Bir kaç ay sonra (23 Şevval 1115/29 Şubat 1704) üçüncü defa başdefterdarlığa getirilen, daha sonra da kısa sürelerle (Safer 1117/Haziran 1705 ve Zilkade 1119/Şubat 1708) defterdarlık yapan M.P. bir süre Istanbul’da Qumqapı’daki evine çekildiyse de bu istirahati fazla uzun sürmedi. 6 Receb 1121/11 Eylül 1709 tarihinde vezaret ve beylerbeyilik payesiyle M.P.’ya arpalık olarak tevcih edilen Selanik (Thessaloniki) mutasarrıflığına Qocaeli (Kocaeli) sancağı da eklenmişti. Rusya ile çıkması muhtemel savaş münasebetiyle Istanbul’da yazılan 200 sipah ve silahdar serdengeçtisini Bender’de (Tighina) bulunan Özi (Ochakiv) valisi Yusuf Paşa’ya (ö. 1123/1711) götürmekle görevlendirilen M.P. Prut savaşı esnasında iki buçuk sene kadar Bender’de başarılı hizmetlerde bulundu. Oradan döndükten sonra 10 Zilhicce 1123/19 Ocak 1712 tarihinde paşalık sıfatı kaldırılarak altıncı defa defterdarlık makamına getirilen M.P. bu görevde bu defa altı ay kadar kaldıktan sonra Zilhicce 1124/Ocak 1713 tarihinde Tersane-i amire emini atandı. Aynı sene içinde Prut antlaşmasının tadilinde Osmanlı-Rus sınırının tespiti için gönderilen heyette görev alan M.P. 27 Receb 1126/8 Ağustos 1714 tarihinde yedinci defa defterdarlığa getirildiğinde sadrazam Damad Ali Paşa’nın (ö. 1128/1716) etrafındaki devlet adamlarından biri olmuştu.

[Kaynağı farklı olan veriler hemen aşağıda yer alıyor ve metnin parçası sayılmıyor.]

(** [Rollback] after the connection is open: one query, bounded to one
    entry; then what concerns the version [latest] it answered; then the
    schema dump. *)
Lemma rollbackBody_shape drv sqlDB fuel s r s' t :
  rollbackBody E db drv sqlDB fuel s = Some (r, s', t) ->
  exists tl td,
    t = [EvSelect sqlDB 1] ++ tl ++ td /\
    (td = [] \/ AutoDumpSchema db = true /\ DumpShape E db td) /\
    match fst (Driver.SelectMigrations drv sqlDB 1 s) with
    | Ok applied => Forall (RevertEvent E db sqlDB (latestOf applied)) tl
    | Err _ => tl = []
    end.
Proof.
  unfold rollbackBody. rewrite bind_call.
  destruct (fst (Driver.SelectMigrations drv sqlDB 1 s)) as [applied|err].
  - destruct (String.eqb (latestOf applied) "").
    { cbn. intros H; inversion H; subst. exists [], []. auto. }
    destruct (bind _ _ fuel _) as [[[r2 s2] t2]|] eqn:Hrest; [|discriminate].
    intros H; inversion H; subst. clear H.
    bind_inv Hrest as a s1 tf tr Hfind.
    apply findMigrationFile_returns in Hfind as (-> & -> & _ & Hmatch).
    destruct a as [f|err].
    + specialize (Hmatch f eq_refl).
      rewrite bind_emit, bind_look in Hrest.
      destruct (parseMigration E _ _) as [[up down]|err].
      * destruct (bind _ _ fuel _) as [[[r3 s3] t3]|] eqn:Hstep;
          [|discriminate].
        inversion Hrest; subst. clear Hrest.
        bind_inv Hstep as b s4 tl td Hrun.
        apply rollbackMigration_events in Hrun.
        exists ([EvPrint ("Rolling back: " ++ f ++ nl);
                 EvParse (filepath_Join E (MigrationsDir db) f)] ++ tl), td.
        split; [rewrite <- !app_assoc; reflexivity|]. split.
        -- destruct b.
           ++ cbn in Hstep. inversion Hstep; subst. auto.
           ++ bind_inv Hstep as u s5 t5 t6 Hdump. cbn in Hstep.
              inversion Hstep; subst.
              rewrite app_nil_r. eapply autoDump_shape; eauto.
        -- constructor; [apply RevertNotice; exact Hmatch|].
           constructor; [apply RevertParse; exact Hmatch|]. exact Hrun.
      * cbn in Hrest. inversion Hrest; subst.
        exists [EvPrint ("Rolling back: " ++ f ++ nl);
                EvParse (filepath_Join E (MigrationsDir db) f)], [].
        repeat split; auto.
        constructor; [apply RevertNotice; exact Hmatch|].
        constructor; [apply RevertParse; exact Hmatch|]. constructor.
    + cbn in Hrest. inversion Hrest; subst. exists [], []. auto.
  - cbn. intros H; inversion H; subst. exists [], []. auto.
Qed.

Lemma Rollback_shape fuel s r s' t :
  Rollback E db fuel s = Some (r, s', t) -> RollbackShape E db t.
Proof.
  unfold Rollback, RollbackShape.
  apply (waited_shape Some).
  - left; reflexivity.
  - intros fuel' s0 r0 s0' t0.
    apply (bracket_shape Some (rollbackBody E db)).
    intros drv c fuel'' s1 r1 s1' t1 Hbody.
    apply rollbackBody_shape in Hbody as (tl & td & -> & Hdump & Hevents).
    destruct (fst (Driver.SelectMigrations drv c 1 s1)) as [applied|err].
    + exists (latestOf applied), tl, td. auto.
    + subst tl. exists EmptyString, [], td. auto.
Qed.

Lemma statusLoop_events quiet results :
  forall total fuel (s : S) r s' t,
    statusLoop quiet results total fuel s = Some (r, s', t) ->
    Forall (fun e => exists line, e = EvPrint line) t /\
    (quiet = true -> t = []).
Proof.
  intros total fuel s r s' t. rewrite statusLoop_run.
  intros H; inversion H; subst. destruct quiet.
  - split; [constructor | reflexivity].
  - split; [|discriminate]. apply Forall_map, Forall_forall.
    intros res _. eauto.
Qed.

Lemma Status_shape quiet fuel s r s' t :
  Status E db quiet fuel s = Some (r, s', t) -> StatusShape quiet t.
Proof.
  unfold Status. intros H. bind_inv H as a s1 tb tp Hcheck.
  exists tb, tp. split; [reflexivity|].
  assert (Hbracket : Bracket (fun c tc => tc = [EvSelect c (-1)]) tb).
  { unfold checkMigrationsStatus in Hcheck.
    rewrite (bind_run _ _ _ _ _ _ _ (findMigrationFiles_run E _ _ fuel s))
      in Hcheck.
    destruct (ReadDir E (MigrationsDir db) s) as [ents|err].
    - cbv beta iota in Hcheck. destruct (length _ =? 0)%nat.
      + cbn in Hcheck. inversion Hcheck; subst. left; reflexivity.
      + destruct (bind _ _ fuel s) as [[[r2 s2] t2]|] eqn:Hrest;
          [|discriminate].
        inversion Hcheck; subst. cbn [app]. revert Hrest.
        apply (bracket_shape Err (fun drv c => statusBody drv c _)).
        intros drv c fuel' s0 r0 s0' t0. unfold statusBody.
        rewrite bind_call.
        destruct (fst (Driver.SelectMigrations drv c (-1) s0));
          cbn; intros H'; inversion H'; subst; reflexivity.
    - cbn in Hcheck. inversion Hcheck; subst. left; reflexivity. }
  split; [exact Hbracket|].
  destruct a as [results|err].
  - bind_inv H as total s2 t1 t2 Hloop.
    apply statusLoop_events in Hloop as (Hprints & Hquiet).
    bind_inv H as u s3 t3 t4 Hsummary.
    cbn in H. inversion H; subst. rewrite app_nil_r.
    destruct quiet; cbn [negb] in Hsummary.
    + cbn in Hsummary. inversion Hsummary; subst.
      rewrite (Hquiet eq_refl). split; [constructor | reflexivity].
    + split; [|discriminate]. apply Forall_app. split; [exact Hprints|].
      cbv [bind emit] in Hsummary. inversion Hsummary; subst.
      repeat constructor; eauto.
  - cbn in H. inversion H; subst. split; [constructor | reflexivity].
Qed.

End Shapes.

(** ** The order of files and versions (claim C2) *)

Section Ordering.

Lemma leb_iff (a b : string) :
  String.leb a b = true <-> a = b \/ String_as_OT.lt a b.
Proof.
  unfold String.leb.
  pose proof (String_as_OT.cmp_eq a b) as Heq.
  pose proof (String_as_OT.cmp_lt a b) as Hlt.
  unfold String_as_OT.cmp in *.
  destruct (String.compare a b); split; intros H; try reflexivity;
    try discriminate.
  - left. apply Heq. reflexivity.
  - right. apply Hlt. reflexivity.
  - destruct H as [H | H]; [apply Heq in H | apply Hlt in H]; discriminate.
Qed.

Lemma leb_trans (a b c : string) :
  String.leb a b = true -> String.leb b c = true -> String.leb a c = true.
Proof.
  rewrite !leb_iff. intros [-> | Hab] [-> | Hbc]; auto.
  right. eapply String_as_OT.lt_trans; eauto.
Qed.

Lemma ascending_strongly l :
  ascending l -> StronglySorted (fun x y => String.leb x y = true) l.
Proof.
  apply Sorted_StronglySorted. intros a b c. apply leb_trans.
Qed.

(** A list has one ascending arrangement. *)
Lemma ascending_unique l1 :
  forall l2, ascending l1 -> ascending l2 -> Permutation l1 l2 -> l1 = l2.
Proof.
  induction l1 as [|a l1 IH]; intros l2 H1 H2 Hperm.
  - apply Permutation_nil in Hperm. congruence.
  - destruct l2 as [|b l2].
    + apply Permutation_sym, Permutation_nil in Hperm. discriminate.
    + apply ascending_strongly in H1 as Hs1.
      apply ascending_strongly in H2 as Hs2.
      inversion Hs1 as [|? ? _ Hall1]; subst.
      inversion Hs2 as [|? ? _ Hall2]; subst.
      assert (Hab : a = b).
      { assert (Hin1 : In a (b :: l2))
          by (eapply Permutation_in; [exact Hperm | left; reflexivity]).
        assert (Hin2 : In b (a :: l1))
          by (eapply Permutation_in;
              [apply Permutation_sym; exact Hperm | left; reflexivity]).
        destruct Hin1 as [-> | Hin1]; [reflexivity|].
        destruct Hin2 as [-> | Hin2]; [reflexivity|].
        rewrite Forall_forall in Hall1, Hall2.
        apply String.leb_antisym; auto. }
      subst b. f_equal. apply IH.
      * inversion H1; assumption.
      * inversion H2; assumption.
      * eapply Permutation_cons_inv; eauto.
Qed.

Lemma discovered_ascending ents : ascending (discovered ents).
Proof. unfold discovered, ascending. apply StringSort.Sorted_sort. Qed.

Lemma discovered_matching ents f :
  In f (discovered ents) <->
  exists file, In file ents /\ Name file = f /\ IsDir file = false /\
               migrationFileRegexp f = true.
Proof.
  unfold discovered. split.
  - intros Hin.
    eapply Permutation_in in Hin;
      [|apply Permutation_sym, StringSort.Permuted_sort].
    apply in_map_iff in Hin as (file & <- & Hin).
    apply filter_In in Hin as (Hin & Hok).
    apply andb_true_iff in Hok as [Hdir Hre].
    apply negb_true_iff in Hdir. eauto.
  - intros (file & Hin & <- & Hdir & Hre).
    eapply Permutation_in; [apply StringSort.Permuted_sort|].
    apply in_map, filter_In. split; [exact Hin|].
    rewrite Hdir, Hre. reflexivity.
Qed.

(** The order of the directory listing does not matter. *)
Lemma discovered_listing_order ents ents' :
  Permutation ents ents' -> discovered ents' = discovered ents.
Proof.
  intros Hperm. apply ascending_unique; try apply discovered_ascending.
  unfold discovered.
  eapply Permutation_trans; [apply Permutation_sym, StringSort.Permuted_sort|].
  eapply Permutation_trans; [|apply StringSort.Permuted_sort].
  apply Permutation_map. apply Permutation_sym.
  revert Hperm. generalize (fun file => negb (IsDir file)
                                        && migrationFileRegexp (Name file)).
  intros keep. induction 1 as [|x l l' _ IH|x y l|l l' l'' _ IH1 _ IH2]; cbn.
  - constructor.
  - destruct (keep x); [constructor|]; exact IH.
  - destruct (keep x), (keep y); try reflexivity. constructor.
  - eapply Permutation_trans; eauto.
Qed.

(** On names whose versions are equally long, the order of the names is
    the order of the versions. *)
Lemma version_monotone f :
  forall g,
    String.leb f g = true ->
    String.length (migrationVersion f) = String.length (migrationVersion g) ->
    String.leb (migrationVersion f) (migrationVersion g) = true.
Proof.
  assert (Hempty : forall s, String.leb EmptyString s = true)
    by (intros [|c s]; reflexivity).
  induction f as [|a f IH]; intros g Hle Hlen.
  - apply Hempty.
  - destruct g as [|b g]; [discriminate|].
    cbn [migrationVersion] in *. unfold String.leb in Hle.
    cbn [String.compare] in Hle.
    destruct (Ascii.compare a b) eqn:Hab.
    + apply Ascii.compare_eq_iff in Hab. subst b.
      destruct (GoString.isDecimal a); [|apply Hempty].
      assert (Haa : Ascii.compare a a = Eq)
        by (apply Ascii_as_OT.cmp_eq; reflexivity).
      unfold String.leb. cbn [String.compare]. rewrite Haa.
      apply IH; [exact Hle|]. simpl in Hlen. lia.
    + destruct (GoString.isDecimal a); [|apply Hempty].
      destruct (GoString.isDecimal b); [|discriminate].
      unfold String.leb. cbn [String.compare]. rewrite Hab. reflexivity.
    + discriminate.
Qed.

Lemma versions_ascending files :
  ascending files ->
  (forall f g, In f files -> In g files ->
               String.length (migrationVersion f)
               = String.length (migrationVersion g)) ->
  ascending (map migrationVersion files).
Proof.
  unfold ascending. induction 1 as [|f files Hsorted IH Hhd]; intros Hwidth.
  - constructor.
  - cbn [map]. constructor.
    + apply IH. intros x y Hx Hy. apply Hwidth; right; assumption.
    + destruct Hhd as [|g files Hfg]; constructor.
      apply version_monotone; [exact Hfg|].
      apply Hwidth; [left; reflexivity | right; left; reflexivity].
Qed.

End Ordering.

(** ** The loop of [Migrate] *)

Section Loop.

Context {S : Type} (E : Env S) (db : DB).

(** The loop with its [continue] is the batch over the pending files. *)
Lemma migrateLoop_pending drv sqlDB m files :
  forall fuel s,
    migrateLoop E db drv sqlDB m files fuel s =
    applyAll E db drv sqlDB (pendingFiles m files) fuel s.
Proof.
  induction files as [|f files IH]; intros fuel s; [reflexivity|].
  cbn [migrateLoop pendingFiles filter].
  destruct (mapGet m (migrationVersion f)); cbn [negb]; [apply IH|].
  cbn [applyAll]. unfold bind.
  destruct (applyMigration E db drv sqlDB f fuel s) as [[[r s1] t1]|];
    [|reflexivity].
  destruct r; [reflexivity|]. rewrite IH. reflexivity.
Qed.

End Loop.

(** ** The engine, step by step

    Each step of [Migrate] and [Rollback] returns the outcome defined
    above. *)

Section Steps.

Context {S : Type} (E : Env S).

Lemma execStatements_exact tx qs :
  forall fuel (s : S),
    execStatements E tx qs fuel s =
    Some (let '(r, s1, sent) := sendAll E tx qs s in
          (r, s1, map (EvExec tx) sent)).
Proof.
  induction qs as [|q qs IH]; intros fuel s; [reflexivity|].
  cbn [execStatements sendAll]. unfold exec. rewrite bind_call.
  destruct (sql_Exec E tx q s) as [[err|] s1]; cbn [fst snd]; [reflexivity|].
  rewrite IH. destruct (sendAll E tx qs s1) as [[r s2] sent]. reflexivity.
Qed.

Lemma executeScript_exact tx script native fuel (s : S) :
  executeScript E tx script native fuel s
  = Some (runScript E native tx script s).
Proof.
  unfold executeScript, runScript, queriesOf, modeBanner. rewrite bind_emit.
  destruct native.
  - unfold exec. rewrite call_run. cbn [sendAll].
    destruct (sql_Exec E tx script s) as [[err|] s1]; reflexivity.
  - rewrite execStatements_exact.
    destruct (sendAll E tx (parseStatements script) s) as [[r s1] sent].
    reflexivity.
Qed.

Lemma scope_exact native script
      (book : Transaction -> S -> option error * S)
      (mark : Transaction -> Event) tx fuel (s : S) :
  (r0 <- executeScript E tx script native ;;
   match r0 with
   | Some err => ret (Some err)
   | None => call (book tx) (fun _ => [mark tx])
   end) fuel s = Some (inScope E native script book mark tx s).
Proof.
  unfold bind at 1. rewrite executeScript_exact. unfold inScope.
  destruct (runScript E native tx script s) as [[r s1] t1].
  destruct r as [err|]; [cbn; rewrite app_nil_r; reflexivity|].
  rewrite call_run. destruct (book tx s1) as [r2 s2]. reflexivity.
Qed.

Lemma doTransaction_exact (c : conn)
      (txFunc : Transaction -> M S (option error))
      (body : Transaction -> S -> Outcome S) fuel (s : S) :
  (forall tx fuel s, txFunc tx fuel s = Some (body tx s)) ->
  doTransaction E c txFunc fuel s = Some (underPolicy E c true body s).
Proof.
  intros Hbody. unfold doTransaction, underPolicy. rewrite bind_call.
  destruct (sql_Begin E c s) as [[tx|err] s0]; cbn [fst snd]; [|reflexivity].
  unfold bind at 1. rewrite Hbody.
  destruct (body (OnTx tx) s0) as [[r s1] tb].
  destruct r as [err|].
  - rewrite bind_call. destruct (sql_Rollback E tx s1) as [[err1|] s2];
      reflexivity.
  - rewrite call_run. destruct (sql_Commit E tx s1) as [rc s2]. reflexivity.
Qed.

Serdar-ı ekrem Ali Paşa’nın 1127/1715’te gerçekleştirdiği Mora seferinde Egriboz’dan (Euboia) orduya zahire nakliyle görevlendirilen M.P. ertesi yıl yapılan Avusturya seferine katıldı. Savaş esnasında Ali Paşa’nın şehid olması üzerine ordu Belgrad’a (Beograd) çekildiğinde sadrazamlık bekleyenler arasında M.P. da olmasına rağmen mühür Arnavud Qoca Halil Paşa’ya (ö. 1146/1733) verildiğinde M.P. da ona yardım etmekle görevlendirilmiş ve kendisine sadrazamlık sözü verilmişti. O sırada Prens Eugen kumandasındaki Avusturya orduları Temeşvar’a (Timişiora) kadar gelmişti. M.P.’nın bu söze dayanarak ve çevresindeki dalkavukların “mührün geciktiği” yolundaki telkinleriyle sabırsızlanarak sadaret mührünü açıktan istemesi ve III. Ahmed hakkında ileri geri sözler söylemesi aleyhine oldu. Ordunun Edirne’ye gelmesine kadar oyalanan M.P. 1129/1717 yılında Selanik muhafızlığına tayin edildi. Ardından gönderilen fermanla, birkaç ay içinde her türlü masrafı kendisine ait olmak üzere 3000 askeri teçhizatlandırması ve Niş (Niš) ovasında hazır bulunması istenen M.P. özellikle padişah hakkında sarf ettiği sözlerle Nevşehirli İbrahim (ö. 1143/ 1730) gibi rakiplerinin eline kozlar vermeye devam ediyordu. Buna Selanik’te halka zulmetme, Temeşvar’ın düşman eline geçmesine sebep olma gibi suçlamalar da eklenince Qavala (Kavala) kalesine hapsedildi. Istanbul’daki mal varlığına da el konan ve Rebiülahir 1129/Mart 1717 tarihinde siyaseten katledildikten sonra Qavala’daki Ulu caminin avlusuna gömülen M.P.’nın ölümüne şeker hab ibaresiyle tarih düşürülmüştür.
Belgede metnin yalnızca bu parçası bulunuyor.